Legal enforcement, however, continues to be inconsistent on a global scale as a result of the absence of binding sanctions and jurisdictional challenges.
• Case Laws:
Bhopal Gas Tragedy Case
This case is a perfect example of tampering with nature and how horrible consequences can be.
U.S base company Union carbide corporate ( UCC)set up there’s pesticides plant in bhopal, Madhyapradesh, in 1969.
The tragedy happen due to leakage of highly toxic gas Methyl Isocyanate (MIC).
In the mid night of 2 December, 1984 Methyl Isocyanate (MIC) leaked.
There’s no emergency or medical facilities are available.
The gas was spread around 3 to 7km.
The legal action began in US court but eventually the case trasfer to India.
Indian government train case on the behalf of victims.
The madhyapradesh high court and district court orded interim compansation and the final settlement amount of ₹250 crores.
2,600 people have not just lose their life ,there are more than 5 lakhs people who face health complications lifelong.

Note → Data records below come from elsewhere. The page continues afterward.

Lemma lower_word w : word w -> word (lower w).
Proof.
  intros [N H]. split; [destruct w; [contradiction | discriminate]|].
  clear N. induction w as [|c w IH]; simpl in *; [reflexivity|].
  apply andb_true_iff in H as [H1 H2].
  now rewrite lower_char_space, H1, IH.
Qed.

Lemma append_char w c x : (w ++ String c "") ++ x = w ++ String c x.
Proof. induction w as [|d w IH]; simpl; congruence. Qed.

Lemma split_from_word w x s :
  all_chars (fun c => negb (isspace_char c)) x = true ->
  split_from w (x ++ s) = split_from (w ++ x) s.
Proof.
  revert w. induction x as [|c x IH]; intros w H; simpl.
  - now rewrite append_empty.
  - simpl in H. apply andb_true_iff in H as [H1 H2].
    apply negb_true_iff in H1. rewrite H1, (IH _ H2).
    now rewrite append_char.
Qed.

(** Words joined by single blanks are read back as they were. *)
Lemma split_join ws : Forall word ws -> split (join " " ws) = ws.
Proof.
  unfold split. induction 1 as [|x ws [N H] F IH]; [reflexivity|].
  destruct ws as [|y ws].
  - cbn [join]. rewrite <- (append_empty x) at 1.
    rewrite (split_from_word _ _ _ H). simpl.
    destruct x; [contradiction | reflexivity].
  - change (join " " (x :: y :: ws)) with (x ++ String " " (join " " (y :: ws))).
    rewrite (split_from_word _ _ _ H). cbn [append split_from].
    change (isspace_char " ") with true. cbn iota.
    destruct x; [contradiction|]. cbn [is_empty]. now rewrite IH.
Qed.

Vellore Citizens’ Welfare Forum v. Union of India (AIR 1996 SC 2715)
Polluter pays principal
This mean that those who cause pollution must pay for the damage cause to the environment and public health, including the cost of cleaning and restoring the ecological balance.
(b) Precautionary principle
If an action is likely to harm the environment or public health, even without full scientific proof, the responsibility to prove it is safe lines with the one taking the action simply put, it wise to prevent danger than to fix it later.

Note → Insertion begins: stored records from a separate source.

(** The [msg_id]s of the messages handed to [conglomerate]. *)
Definition input_ids (messages : list message) : list value :=
  omap (fun m => m !! "msg_id") messages.

(** What one round of the second loop of [conglomerate] makes of the
    element it reads. *)
Definition fake_if_ungrouped (humanize : value -> result string)
    (processors : registry) (cfg : config) (msg : message) : result message :=
  if contains msg "msg_ids" then Ok msg
  else fake_conglomerate humanize processors msg cfg.

(** No processor before the end of [l] has an opinion on [msg]. *)
Definition no_opinion (msg : message) (cfg : config) (p : Processor.t) : Prop :=
  Processor.handle_msg p msg cfg = Ok VNone.

(** The ten per-field queries, called on [msg] with no [processor]
    keyword, all raise [e]. *)
Definition fields_raise (processors : registry) (msg : message)
    (legacy : bool) (cfg : config) (e : exn) : Prop :=
  msg2title processors msg legacy None cfg = Raise e /\
  msg2subtitle processors msg legacy None cfg = Raise e /\
  msg2link processors msg legacy None cfg = Raise e /\
  msg2icon processors msg legacy None cfg = Raise e /\
  msg2secondary_icon processors msg legacy None cfg = Raise e /\
  msg2usernames processors msg legacy None cfg = Raise e /\
  msg2packages processors msg legacy None cfg = Raise e /\
  msg2objects processors msg legacy None cfg = Raise e /\
  msg2emails processors msg legacy None cfg = Raise e /\
  msg2avatars processors msg legacy None cfg = Raise e.

(** The same ten queries, in legacy mode, all return the empty value of
    their type. *)
Definition fields_empty (processors : registry) (msg : message)
    (cfg : config) : Prop :=
  msg2title processors msg true None cfg = Ok (Some "") /\
  msg2subtitle processors msg true None cfg = Ok (Some "") /\
  msg2link processors msg true None cfg = Ok (Some "") /\
  msg2icon processors msg true None cfg = Ok (Some "") /\
  msg2secondary_icon processors msg true None cfg = Ok (Some "") /\
  msg2usernames processors msg true None cfg = Ok ∅ /\
  msg2packages processors msg true None cfg = Ok ∅ /\
  msg2objects processors msg true None cfg = Ok ∅ /\
  msg2emails processors msg true None cfg = Ok ∅ /\
  msg2avatars processors msg true None cfg = Ok ∅.

(** The entry points that load and construct, in order. *)
Definition constructed (gettext : string -> string) (cfg : config)
    (entry_points : list entry_point) : list Processor.t :=
  omap (fun processor =>
          match cls ← load processor; cls gettext cfg with
          | Ok p => Some p
          | Raise _ => None
          end) entry_points.

(** What the entry points that fail to load or construct leave in the
    log, in order. *)
Definition failures (gettext : string -> string) (cfg : config)
    (entry_points : list entry_point) : list log_record :=
  entry_points ≫= (fun processor =>
    match cls ← load processor; cls gettext cfg with
    | Ok _ => []
    | Raise e =>
        [WarnFailedToLoad (name processor); LogException e]
    end).

(** ** Sample processors and messages *)

Module Examples.

(** Answers every probe with [claim] and every query from the message's
    [topic]; groups nothing. *)
Definition topical (claim : value) : Processor.t :=
  {| Processor.truth := true;
     Processor.handle_msg := fun _ _ => Ok claim;
     Processor.title := fun msg _ => t ← getitem msg "topic"; Ok (Some "event");
     Processor.subtitle := fun msg _ => t ← getitem msg "topic"; Ok (Some "something happened");
     Processor.link := fun msg _ => t ← getitem msg "topic"; Ok None;
     Processor.icon := fun msg _ => t ← getitem msg "topic"; Ok None;
     Processor.secondary_icon := fun msg _ => t ← getitem msg "topic"; Ok None;
     Processor.usernames := fun msg _ => t ← getitem msg "topic"; Ok {["ralph"]};
     Processor.packages := fun msg _ => t ← getitem msg "topic"; Ok ∅;
     Processor.objects := fun msg _ => t ← getitem msg "topic"; Ok ∅;
     Processor.emails := fun msg _ => t ← getitem msg "topic"; Ok ∅;
     Processor.avatars := fun msg _ => t ← getitem msg "topic"; Ok ∅;
     Processor.conglomerate := fun messages _ => Ok messages |}.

MC Mehta v. Union of India (1987 AIR 965)
Introduced the concept of absolute liability for hazardous industries, making them liable for environmental harm without exceptions.
Urgenda Foundation v. The State of the Netherlands (2015)

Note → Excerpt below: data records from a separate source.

(** * NbEmailPassAuthProvider: the email/password authentication provider

    A shallow embedding of
    [src/framework/auth/providers/email-pass-auth.provider.ts] and the
    properties of its six actions: [authenticate] (login), [register],
    [requestPassword], [resetPassword], [logout] and [refreshToken].

    - JavaScript values are an inductive type; objects are finite maps from
      property names to values.
    - An [Observable] is a single-shot computation: subscribing to it yields
      one notification ([Next] or [Error]) and extends a trace of the effects
      the pipeline performs (requests handed to the HTTP client, console
      warnings, calls of the configured getters).
    - The provider instance ([this]) is a record holding the merged
      configuration, the three configurable getters, the injected HTTP client
      and route, and the inherited [createFailResponse]. *)

From Stdlib Require Import Ascii.
From stdpp Require Import gmap strings list pretty.

Set Warnings "-register-all".
Local Open Scope Z_scope.
Local Open Scope string_scope.

(** ** JavaScript values *)

(** Numbers are the integers together with [NaN]; this is all the arithmetic
    the provider can reach (through [+] on two configuration values). *)
Inductive value : Type :=
| VUndefined
| VNull
| VBool (b : bool)
| VNum (n : Z)
| VNaN
| VStr (s : string)
| VArr (items : list value)
| VObj (fields : gmap string value).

Landmark case where a national court held the State legally responsible for inadequate climate action, based on the duty of care under human rights law.
Milieudefensie et al. v. Royal Dutch Shell (2021)
Dutch court mandated Shell to reduce CO₂ emissions by 45% by 2030, highlighting corporate climate responsibility.
• Conclusion
Assigning responsibility for climate action is no longer a policy preference but a legal compulsion. International treaties, judicial activism, and evolving environmental jurisprudence affirm that States, corporations, and individuals are all accountable. The enforceability of legal norms and global cooperation remains key to averting climate catastrophe. Strengthening compliance mechanisms and embedding environmental justice in constitutional frameworks can transform climate litigation into effective climate action.
• FAQS
Q1. Who is fairly responsible for climate change?
Ans States, particularly industrialized bones, bear primary legal responsibility under international law. Under common law principles and domestic environmental legislation, pots and individuals can be held accountable.
Q2. Can a pot be sued for climate change?
Ans Yes. Recent precedents like Milieudefensie v. Shell demonstrate that pots can be fairly impelled to reduce emigrations.
Q3. What part does the Indian bar play in climate action?
Ans The Indian bar, especially the Supreme Court and NGT, has expanded the compass of environmental rights under Composition 21, creating a robust legal frame for environmental protection.
Q4. What is the notion of “polluter pays”?
Ans It’s an environmental law doctrine which authorizations that those who produce pollution should bear the costs of managing it to help damage to mortal health or the terrain.
Q5. Are international climate covenants fairly binding?
Ans covenants like the Paris Agreement contain both list andnon- binding vittles. Enforcement depends on public legislation and global political will.